Os paradoxos da guerra no Iraque

A realidade iraquiana não cessa de surpreender os peritos. A tentativa das partes de encontrar uma forma de travar os sunitas resulta em decisões inesperadas e alianças paradoxais.


Voz da Rússia

Na sexta-feira o primeiro-ministro iraquiano Nouri al-Maliki declarou que espera alterar o decurso do confronto com as milícias do Estado Islâmico do Iraque e do Levante com recurso aos aviões de combate adquiridos à Rússia e à Bielorrússia. Nessa declaração ele não poupou críticas aos norte-americanos e lamentou ter assinado com eles um contrato de fornecimento de aviões para a força aérea iraquiana. Os prometidos F-16 estão atrasados e o exército iraquiano está sem cobertura aérea. Já os Su-27SM e Su-30K deverão ser entregues ao exército iraquiano, segundo o premiê, dentro de dois a três dias.

Tendo ouvido isso, os norte-americanos começaram se mexendo, prometendo o envio dos primeiros F-16 Fighting Falcon o mais depressa possível. Além disso, durante a semana eles deverão enviar para Bagdá 200 mísseis HellFire. Também temos de ter em conta que 180 dos trezentos conselheiros militares prometidos por Obama já se encontram em território iraquiano.
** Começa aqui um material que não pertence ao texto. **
(** C3.  [remove] on the root of a well-formed subtree returns a well-formed subtree (same height,
    array bounds and minimum fill respected) whose contents are the old ones without one occurrence
    of the key; a key that is not there is reported and the contents stay as they are.  The node loses at most one
    key.  Where the children are leaves, the contents stay in order. *)
Theorem btree_remove_correct (h : nat) (k : Z) (x : BTreeNode) (l : list Z) :
  tree_of h x l -> sorted l -> h = 0 \/ 1 <= numKeys x ->
  exists x' l' out, remove_node k x = Ret (x', out) /\ tree_of h x' l' /\
    traverse (depth x') x' = Ret l' /\
    (k ∈ l -> l ≡ₚ k :: l' /\ out = []) /\ (k ∉ l -> l' = l /\ out = [k]) /\
    numKeys x - 1 <= numKeys x' <= numKeys x /\ (h <= 1 -> sorted l').
Proof.
  intros Ht Hs Hn.
  destruct (remove_all_ok h (depth x) k x l Ht Hs Hn) as (x' & l' & out & Hr & Ht' & Hrem & Hb & Hs');
    [by eapply tree_depth|].
  exists x', l', out. split; [done|]. split; [done|].
  split; [eapply traverse_ok; [done|by eapply tree_depth]|].
  split; [by apply removed_in|]. split; [|done].
  intros Hk. by destruct Hrem as [(? & _)|(_ & -> & ->)].
Qed.

Lemma btree_remove_correct_witness :
  exists x' l' out, remove_node 3 two_leaves = Ret (x', out) /\ tree_of 1 x' l' /\
    traverse (depth x') x' = Ret l' /\
    (3%Z ∈ [1; 2; 3; 4; 5]%Z -> [1; 2; 3; 4; 5]%Z ≡ₚ 3%Z :: l' /\ out = []) /\
    (3%Z ∉ [1; 2; 3; 4; 5]%Z -> l' = [1; 2; 3; 4; 5]%Z /\ out = [3%Z]) /\
    numKeys two_leaves - 1 <= numKeys x' <= numKeys two_leaves /\ (1 <= 1 -> sorted l').
Proof.
  apply (btree_remove_correct 1 3 two_leaves [1; 2; 3; 4; 5]%Z).
  - apply two_leaves_tree.
  - repeat constructor; lia.
  - right. cbn. lia.
Defined.

(** [fill] on a child with the minimum number of keys keeps the contents of the node and its
    well-formedness, and the child that [remove] then descends into holds at least [MIN_DEGREE] and
    at most [2 * MIN_DEGREE - 1] keys. *)
Lemma btree_fill_bounds (h : nat) (x : BTreeNode) (l : list Z) (i : nat) (c : BTreeNode) :
  tree_of (S h) x l -> i <= numKeys x -> child x i = Ret c -> numKeys c = MIN_DEGREE - 1 ->
  1 <= numKeys x ->
  exists x' c', fill i x = Ret x' /\ tree_of (S h) x' l /\
    child x' (if bool_decide (numKeys x' < i) then i - 1 else i) = Ret c' /\
    MIN_DEGREE <= numKeys c' <= 2 * MIN_DEGREE - 1 /\
    numKeys x - 1 <= numKeys x' <= numKeys x.
Proof.
  intros Ht Hi Hc Hn Hx. destruct (tree_focus h x l i Ht Hi) as (c0 & lc & p & q & Hf & ->).
  pose proof (focus_child _ _ _ _ _ _ _ Hf) as (Hc0 & _). rewrite Hc in Hc0. injection Hc0 as <-.
  destruct (fill_ok _ _ _ _ _ _ _ Hf Hn Hx) as
    (x' & Hfill & c' & lc' & p' & q' & r & r' & Hf' & -> & -> & -> & Hc' & Hn').
  exists x', c'. split; [done|]. split.
  { apply focus_tree in Hf'. by rewrite <-!app_assoc in *. }
  apply focus_child in Hf' as (Hch & Htc & _). apply tree_shape in Htc as (_ & _ & Hmax). done.
Qed.

Lemma btree_fill_bounds_witness :
  exists x' c', fill 0 two_leaves = Ret x' /\ tree_of 1 x' [1; 2; 3; 4; 5]%Z /\
    child x' (if bool_decide (numKeys x' < 0) then 0 - 1 else 0) = Ret c' /\
    MIN_DEGREE <= numKeys c' <= 2 * MIN_DEGREE - 1 /\
    numKeys two_leaves - 1 <= numKeys x' <= numKeys two_leaves.
Proof.
  apply (btree_fill_bounds 0 two_leaves [1; 2; 3; 4; 5]%Z 0 (leaf2 1 2));
    [apply two_leaves_tree|cbn; lia|reflexivity|reflexivity|cbn; lia].
Defined.

(** Inserting a key and removing it again leaves the other keys, on every node that is not full. *)
Lemma insert_remove_contents (h : nat) (k : Z) (x : BTreeNode) (l : list Z) :
  tree_of h x l -> sorted l -> numKeys x < 2 * MIN_DEGREE - 1 -> h = 0 \/ 1 <= numKeys x ->
  exists x1 x2 l2, node_insertNonFull (depth x) k x = Ret x1 /\
    remove_node k x1 = Ret (x2, []) /\ traverse (depth x2) x2 = Ret l2 /\ l2 ≡ₚ l.
Proof.
  intros Ht Hs Hn Hx.
  destruct (insertNonFull_ok h (depth x) k x l Ht Hs Hn) as (x1 & l1 & Hi & Ht1 & Hat & Hn1);
    [by eapply tree_depth|].
  pose proof (ins_at_perm _ _ _ Hat) as Hp1.
  destruct (remove_all_ok h (depth x1) k x1 l1 Ht1) as (x2 & l2 & out & Hr & Ht2 & Hrem & _);
    [by eapply ins_at_sorted|destruct Hx; [by left|right; lia]|by eapply tree_depth|].
  destruct (removed_in _ _ _ _ Hrem) as [Hp2 ->]; [rewrite Hp1; left|].
  exists x1, x2, l2. split; [done|]. split; [done|].
  split; [eapply traverse_ok; [done|by eapply tree_depth]|].
  rewrite Hp1 in Hp2. symmetry. by apply Permutation_cons_inv in Hp2.
Qed.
Entretanto, a defesa de Bagdá, segundo informa o Sunday Times, está sendo dirigida por um general do Corpo de Guardiões da Revolução Islâmica.

Assim, ficamos com um panorama bastante curioso: aviões russos ajudam tropas especiais iranianas a lutar contra combatentes islamitas, coordenados por especialistas da CIA e do Pentágono. Aqui o mais paradoxal é o aspeto americano-iraniano. Temos de reconhecer que os EUA realmente necessitam da ajuda do seu “arqui-inimigo”, que até agora era considerado pelo Capitólio como o principal fomentador do terrorismo.
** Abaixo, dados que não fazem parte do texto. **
(* ===== verification/TrieHeap.v ===== *)
(** * The trie in memory ([indexing/trie_index/trie_index.cpp])

    The functions of [Trie] on nodes behind pointers: [new] and [delete] change a heap, a pointer to a
    deleted node is undefined to follow, and the destructor walks what is left. The heap functions are
    shown to do what the functions of [TrieIndex] do on trees, without touching a deleted node and
    without leaving one behind. *)

From S2P Require Import Prelude Text TrieIndex.
From Stdlib Require Import Ascii.
Local Open Scope prog_scope.

(** ** Nodes *)

Abbreviation loc := nat.

(** [children] maps characters to pointers, in the order of its iteration. *)
Record hnode : Type := MkH { kids : list (ascii * loc); ends : bool }.
Abbreviation heap := (gmap loc hnode).

Fixpoint kid (ch : ascii) (c : list (ascii * loc)) : option loc :=
  match c with
  | [] => None
  | (a, q) :: c => if decide (a = ch) then Some q else kid ch c
  end.

Definition erase_kid (ch : ascii) (c : list (ascii * loc)) : list (ascii * loc) :=
  filter (fun e => e.1 ≠ ch) c.

Definition no_kids (n : hnode) : bool := match kids n with [] => true | _ => false end.

(** [*p], [*p = n] and [delete p] for a pointer that must be to a live node. *)
Definition load (p : loc) : prog heap hnode := fun h =>
  match h !! p with Some n => (h, Ret n) | None => (h, Undef dangling_iterator) end.
Definition store (p : loc) (n : hnode) : prog heap unit := fun h =>
  match h !! p with Some _ => (<[p := n]> h, Ret tt) | None => (h, Undef dangling_iterator) end.
Definition free (p : loc) : prog heap unit := fun h =>
  match h !! p with Some _ => (delete p h, Ret tt) | None => (h, Undef dangling_iterator) end.

(** ** Trees of pointers *)

(** A tree with the address of each node. *)
Inductive LTrie : Type := LNode (p : loc) (c : list (ascii * LTrie)) (e : bool).

Definition root (t : LTrie) : loc := let '(LNode p _ _) := t in p.
Definition links (c : list (ascii * LTrie)) : list (ascii * loc) := map (fun x => (x.1, root x.2)) c.

(** The nodes of a tree as they are in memory, and the tree without addresses. *)
Fixpoint flat (t : LTrie) : list (loc * hnode) :=
  match t with LNode p c e => (p, MkH (links c) e) :: concat (map (fun x => flat x.2) c) end.
Fixpoint tree (t : LTrie) : TrieNode :=
  match t with LNode _ c e => MkTrie (map (fun x => (x.1, tree x.2)) c) e end.

Definition locs (t : LTrie) : list loc := (flat t).*1.

(** The heap holds the tree: its nodes are at distinct addresses. *)
Definition owned (h : heap) (t : LTrie) : Prop :=
  NoDup (locs t) /\ forall l n, (l, n) ∈ flat t -> h !! l = Some n.

(** From [t] in [h] to [t'] in [h']: nothing else changes, what [t'] has more was free, and what it
    has less is deleted. *)
Definition turns (h : heap) (t : LTrie) (h' : heap) (t' : LTrie) : Prop :=
  (forall l, l ∉ locs t -> l ∉ locs t' -> h' !! l = h !! l) /\
  (forall l, l ∈ locs t' -> l ∈ locs t \/ h !! l = None) /\
  (forall l, l ∈ locs t -> l ∉ locs t' -> h' !! l = None).

Definition below (c : list (ascii * LTrie)) : list loc := concat (map (fun x => locs x.2) c).

Lemma locs_node p c e : locs (LNode p c e) = p :: below c.
Proof.
  unfold locs, below. cbn [flat]. rewrite fmap_cons. cbn [fst]. f_equal.
  induction c as [|x c IH]; [done|]. cbn [map concat]. by rewrite fmap_app, IH.
Qed.

Lemma below_app c1 c2 : below (c1 ++ c2) = (below c1 ++ below c2)%list.
Proof. unfold below. by rewrite map_app, concat_app. Qed.
Lemma below_cons x c : below (x :: c) = (locs x.2 ++ below c)%list.
Proof. done. Qed.

Lemma elem_of_below l c : l ∈ below c <-> exists ch t, (ch, t) ∈ c /\ l ∈ locs t.
Proof.
  induction c as [|[a u] c IH]; simpl.
  - unfold below. simpl. split; [intros H; by apply not_elem_of_nil in H|]. intros (? & ? & H & _).
    by apply not_elem_of_nil in H.
  - rewrite below_cons, elem_of_app, IH. simpl. split.
    + intros [H|(ch & t & H1 & H2)]; [exists a, u; split; [left|done]|exists ch, t; split; [by right|done]].
    + intros (ch & t & H1 & H2). apply elem_of_cons in H1 as [[= -> ->]|H1]; [by left|right; eauto].
Qed.

Lemma elem_of_flat_node l n p c e :
  (l, n) ∈ flat (LNode p c e) <->
  (l = p /\ n = MkH (links c) e) \/ exists ch t, (ch, t) ∈ c /\ (l, n) ∈ flat t.
Proof.
  simpl. rewrite elem_of_cons. split.
  - intros [[= -> ->]|H]; [by left|right]. apply list_elem_of_In, in_concat in H as (x & Hx & H).
    apply in_map_iff in Hx as ([ch t] & <- & Hx). apply list_elem_of_In in Hx, H. eauto.
  - intros [[-> ->]|(ch & t & Hc & H)]; [by left|right]. apply list_elem_of_In, in_concat.
    exists (flat t). apply list_elem_of_In in Hc, H. split; [|done]. apply in_map_iff. by exists (ch, t).
Qed.

(** A node and its children are owned together. *)
Lemma owned_node h p c e :
  owned h (LNode p c e) <->
  NoDup (p :: below c) /\ h !! p = Some (MkH (links c) e) /\
  forall ch t, (ch, t) ∈ c -> forall l n, (l, n) ∈ flat t -> h !! l = Some n.
Proof.
  unfold owned. rewrite locs_node. split.
  - intros [Hnd H]. split; [done|]. split; [apply H, elem_of_flat_node; by left|].
    intros ch t Hc l n Hl. apply H, elem_of_flat_node. eauto.
  - intros (Hnd & Hp & H). split; [done|]. intros l n Hl.
    apply elem_of_flat_node in Hl as [[-> ->]|(ch & t & Hc & Hl)]; [done|eauto].
Qed.

Lemma flat_loc l n t : (l, n) ∈ flat t -> l ∈ locs t.
Proof. unfold locs. apply elem_of_fst. Qed.

Lemma loc_flat l t : l ∈ locs t -> exists n, (l, n) ∈ flat t.
Proof. unfold locs. apply elem_of_fst_inv. Qed.

Lemma root_locs t : root t ∈ locs t.
Proof. destruct t as [p c e]. rewrite locs_node. left. Qed.

Lemma owned_child h p c1 ch t c2 e : owned h (LNode p (c1 ++ (ch, t) :: c2) e) -> owned h t.
Proof.
  intros H. apply owned_node in H as (Hnd & _ & H). split.
  - rewrite below_app, below_cons in Hnd. apply NoDup_cons in Hnd as [_ Hnd].
    apply NoDup_app in Hnd as (_ & _ & Hnd). by apply NoDup_app in Hnd as (? & _ & _).
  - intros l n. apply (H ch). apply elem_of_app. right. left.
Qed.

(** ** Steps from tree to tree *)

Lemma turns_refl h t : turns h t h t.
Proof. split; [done|]. split; [by left|done]. Qed.

Lemma turns_trans h t h1 t1 h2 t2 : turns h t h1 t1 -> turns h1 t1 h2 t2 -> turns h t h2 t2.
Proof.
  intros (A1 & A2 & A3) (B1 & B2 & B3). split; [|split]; intros l.
  - intros Ht H2. destruct (decide (l ∈ locs t1)) as [H1|H1]; [|by rewrite B1, A1].
    rewrite B3 by done. by destruct (A2 l H1) as [?| ->].
  - intros H2. destruct (decide (l ∈ locs t1)) as [H1|H1]; [auto|].
    destruct (B2 l H2) as [?|Hn]; [done|]. destruct (decide (l ∈ locs t)) as [Ht|Ht]; [by left|].
    right. by rewrite <-A1.
  - intros Ht H2. destruct (decide (l ∈ locs t1)) as [H1|H1]; [auto|]. rewrite B1 by done. auto.
Qed.

(** The children around one of them. *)
Definition around (p : loc) (c1 c2 : list (ascii * LTrie)) : list loc :=
  p :: (below c1 ++ below c2).

Lemma locs_around p c1 ch t c2 e :
  locs (LNode p (c1 ++ (ch, t) :: c2) e) ≡ₚ (locs t ++ around p c1 c2)%list.
Proof.
  rewrite locs_node, below_app, below_cons. unfold around. simpl. rewrite <-Permutation_middle.
  constructor. rewrite !(assoc_L (++)). f_equiv. apply (comm (++)).
Qed.

Lemma links_app c1 c2 : links (c1 ++ c2) = (links c1 ++ links c2)%list.
Proof. apply map_app. Qed.

Section Update.
Context (h h' : heap) (p : loc) (c1 c2 : list (ascii * LTrie)) (ch : ascii) (e : bool) (t t' : LTrie).
Context (Ho : owned h (LNode p (c1 ++ (ch, t) :: c2) e)).
Context (Ho' : owned h' t') (Hroot : root t' = root t) (Ht : turns h t h' t').

Lemma around_kept l : l ∈ around p c1 c2 -> (l ∉ locs t) /\ (l ∉ locs t') /\ h' !! l = h !! l.
Proof.
  intros Hl. destruct Ho as [Hnd Hown]. rewrite locs_around in Hnd.
  apply NoDup_app in Hnd as (_ & Hd & _). assert (Hlt : l ∉ locs t) by (intros Hin; by apply (Hd l)).
  assert (Hsome : is_Some (h !! l)).
  { destruct (loc_flat l (LNode p (c1 ++ (ch, t) :: c2) e)) as [n Hn].
    - rewrite locs_around. apply elem_of_app. by right.
    - rewrite (Hown l n Hn). eauto. }
  destruct Ht as (A1 & A2 & _). assert (Hlt' : l ∉ locs t').
  { intros Hin. destruct (A2 l Hin) as [?|Hn]; [done|]. rewrite Hn in Hsome. by destruct Hsome. }
  split; [done|]. split; [done|]. by apply A1.
Qed.

Lemma update_child_owned : owned h' (LNode p (c1 ++ (ch, t') :: c2) e).
Proof.
  pose proof Ho as [Hnd _]. pose proof Ho as Hn. apply owned_node in Hn as (_ & Hp & Hc). split.
  - rewrite locs_around in Hnd |- *. apply NoDup_app in Hnd as (_ & _ & Hnd).
    apply NoDup_app. split; [apply Ho'|]. split; [|done]. intros l Hl Ha.
    by destruct (around_kept l Ha) as (_ & ? & _).
  - intros l n Hl. apply elem_of_flat_node in Hl as [[-> ->]|(a & u & Hin & Hl)].
    + destruct (around_kept p) as (_ & _ & ->); [left|]. rewrite Hp. f_equal. f_equal.
      rewrite !links_app. f_equal. unfold links. simpl. by rewrite Hroot.
    + rewrite elem_of_app, elem_of_cons in Hin.
      assert (Hin' : (a, u) ∈ c1 ++ c2 \/ (a, u) = (ch, t')) by (rewrite elem_of_app; naive_solver).
      destruct Hin' as [Hin'|[= -> ->]]; [|by apply Ho'].
      assert (Hal : l ∈ around p c1 c2).
      { unfold around. rewrite <-below_app. right. apply elem_of_below. exists a, u.
        split; [done|by eapply flat_loc]. }
      destruct (around_kept l Hal) as (_ & _ & ->). apply (Hc a u); [|done].
      rewrite elem_of_app in Hin'. rewrite elem_of_app, elem_of_cons. naive_solver.
Qed.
Comenta o orientalista Serguei Seregichev:

“O mais certo é serem estudadas duas versões de cooperação. Neste momento os norte-americanos estão desenvolvendo a primeira versão. Eles contam que o Irã tenha uma boa rede de agentes no Iraque. Através dessa rede poderia ser possível tentar sentar as partes à mesa das negociações. Ou seja, patrocinar um diálogo entre os sunitas e os xiitas. A segunda versão seria a intervenção militar direta do Irã. Parece que os norte-americanos ainda não estão estudando essa versão. Eles estão convencidos que Bagdá não cairá e que a cidade poderá resistir a um possível cerco militar.

“É evidente que um ataque a Bagdá por parte dos combatentes do EIIL seria um suicídio. Nesse caso, a máquina militar estadunidense teria uma palavra de peso a dizer. Já um bloqueio a Bagdá, com a conquista de outras cidades (especialmente de cidades estrategicamente importantes), poderia fazer cair o governo de Maliki talvez mais depressa que em caso de um assalto direto à capital do país. Isso poderia acontecer porque um bloqueio a Bagdá e a conquista das localidades mais importantes iriam demonstrar a fraqueza do governo central e excluir Maliki do número de parceiros com quem vale a pena negociar. Os norte-americanos já o teriam substituído. Mas agora não é uma boa altura. Provavelmente a substituição de Maliki irá acontecer mais tarde.”

Os EUA tentam minimizar sua participação nesta nova fase do confronto no Iraque. Eles gostariam de se limitar aos ataques aéreos. Contudo, os peritos pensam que os drones serão ineficazes contra um exército de muitos milhares de homens. Mais ainda quando os ataques tenham de ser efetuados contra quadras urbanas, onde estão disseminados os combatentes do EIIL. Isso provocaria baixas colossais entre a população civil e um brusco aumento dos apoiantes da resistência sunita, prontos a combater o poder oficial.

Assim, a situação se está desenvolvendo de uma forma nada favorável a Bagdá. Neste caso os interesses dos norte-americanos e dos iranianos no Iraque são coincidentes. O que é sobretudo interessante é que nem uns, nem outros, têm neste momento a capacidade para agir sozinhos no Iraque. Assim, esta cooperação irano-americana é sobretudo forçada pelas circunstâncias. Contudo, à primeira vista o Irã até terá mais a ganhar, porque daqui irá resultar que o “grande Satã” irá de fato reconhecer seu erro histórico e pedir ajuda aos “piedosos”, enquanto estes irão aceitar participar em uma cooperação “ímpia” por seu espírito humanitário e caridoso.

Mesmo assim, não se trata de uma cooperação plena entre Washington e Teerã, considera o analista político Piotr Topychkanov:

“Talvez se trate de consultas políticas ou de reuniões a nível de peritos. Ou seja, não há fundamentos para se falar de um novo diálogo entre esses dois países relativamente ao Iraque. Tanto mais que Washington e Teerã interpretam de formas diferentes os acontecimentos no Iraque e vêm as ameaças de formas diferentes. O Irã discorda de muitos dos aspetos da posição de Washington. Por exemplo, neste momento Washington discute a necessidade da substituição do líder iraquiano porque o atual premiê não satisfaz os interesses de muitas das forças iraquianas. Existe uma proposta para colocar na direção do país um representante da comunidade sunita. É evidente que o Irã não apoia essa ideia. Eu penso que nesta altura o Irã não se opõe à presença no Iraque de várias centenas de militares estadunidenses e à realização de ataques aéreos contra as milícias com recurso a drones. Mas já a tese sobre possíveis operações conjuntas é pura ficção.”

Temos de reconhecer que os EUA ficaram numa situação extremamente incômoda. Eles são obrigados a tratar o Irã com delicadeza e não podem descartar o fator russo. Em suma, a realidade ultrapassou as fantasias mais ousadas. Já Washington recebeu mais uma vez uma lição de política externa realista, apoiada em vantagem mútua e não em dogmatismo político.